(** * NILFS inode file (fs/nilfs2/ifile.c): entry life cycle and snapshot diff

    A shallow embedding of [nilfs_ifile_create_inode],
    [nilfs_ifile_delete_inode], [nilfs_ifile_get_inode_block],
    [nilfs_ifile_compare_block] and [nilfs_ifile_compare].

    The kernel state the functions touch is an explicit [world] that is
    passed through every call.  The collaborators that live outside
    ifile.c (persistent allocator, buffer cache, bmap differ) are small
    executable models; each of them is marked as such. *)

From Stdlib Require Import ZArith List Bool Lia Sorted.
Import ListNotations.
Open Scope Z_scope.

(** ** Machine integers *)

(** [size_t], [ino_t] and [__u64] are 64 bit wide unsigned integers
    (LP64 kernel); [to_ulong] is the conversion to any of them. *)
Definition ULONG_MODULUS : Z := 2 ^ 64.
Definition ULONG_MAX : Z := ULONG_MODULUS - 1.
Definition to_ulong (z : Z) : Z := z mod ULONG_MODULUS.

(** Error numbers of include/asm-generic/errno-base.h. *)
Inductive errno := ENOENT | EIO | ENOMEM | EINVAL | ENOSPC.

Definition errno_nr (e : errno) : Z :=
  match e with
  | ENOENT => 2 | EIO => 5 | ENOMEM => 12 | EINVAL => 22 | ENOSPC => 28
  end.

(** The C idiom [return -Exxx]. *)
Definition neg_errno (e : errno) : Z := - errno_nr e.

(** ** Data *)

(** An ifile ([struct inode *]) is named by a number. *)
Definition ifile_id := Z.

(** The fields of [struct nilfs_inode] that ifile.c reads or writes.  The
    values are the raw little-endian fields; [le16_to_cpu] is a bijection
    fixing zero, so a test for non-zero needs no conversion. *)
Record nilfs_inode := mk_inode {
  i_ctime : Z;
  i_ctime_nsec : Z;
  i_links_count : Z;
  i_flags : Z
}.

(** A [struct buffer_head] of an ifile block, identified by the ifile it
    belongs to and by its block offset in that ifile. *)
Record buffer_head := mk_bh {
  bh_ifile : ifile_id;
  bh_blkoff : Z
}.

Definition bh_eqb (a b : buffer_head) : bool :=
  (bh_ifile a =? bh_ifile b) && (bh_blkoff a =? bh_blkoff b).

* * * *

▶ EXERCISE DETAILS: Look in the material above for the line with "passed through every" and the line with "Definition bh_eqb (a", and transcribe exactly those lines and all lines between them, nothing more.

▶ TASK RESULT:
    passed through every call.  The collaborators that live outside
    ifile.c (persistent allocator, buffer cache, bmap differ) are small
    executable models; each of them is marked as such. *)

From Stdlib Require Import ZArith List Bool Lia Sorted.
Import ListNotations.
Open Scope Z_scope.

(** ** Machine integers *)

(** [size_t], [ino_t] and [__u64] are 64 bit wide unsigned integers
    (LP64 kernel); [to_ulong] is the conversion to any of them. *)
Definition ULONG_MODULUS : Z := 2 ^ 64.
Definition ULONG_MAX : Z := ULONG_MODULUS - 1.
Definition to_ulong (z : Z) : Z := z mod ULONG_MODULUS.

(** Error numbers of include/asm-generic/errno-base.h. *)
Inductive errno := ENOENT | EIO | ENOMEM | EINVAL | ENOSPC.

Definition errno_nr (e : errno) : Z :=
  match e with
  | ENOENT => 2 | EIO => 5 | ENOMEM => 12 | EINVAL => 22 | ENOSPC => 28
  end.

(** The C idiom [return -Exxx]. *)
Definition neg_errno (e : errno) : Z := - errno_nr e.

(** ** Data *)

(** An ifile ([struct inode *]) is named by a number. *)
Definition ifile_id := Z.

(** The fields of [struct nilfs_inode] that ifile.c reads or writes.  The
    values are the raw little-endian fields; [le16_to_cpu] is a bijection
    fixing zero, so a test for non-zero needs no conversion. *)
Record nilfs_inode := mk_inode {
  i_ctime : Z;
  i_ctime_nsec : Z;
  i_links_count : Z;
  i_flags : Z
}.

(** A [struct buffer_head] of an ifile block, identified by the ifile it
    belongs to and by its block offset in that ifile. *)
Record buffer_head := mk_bh {
  bh_ifile : ifile_id;
  bh_blkoff : Z
}.

Definition bh_eqb (a b : buffer_head) : bool :=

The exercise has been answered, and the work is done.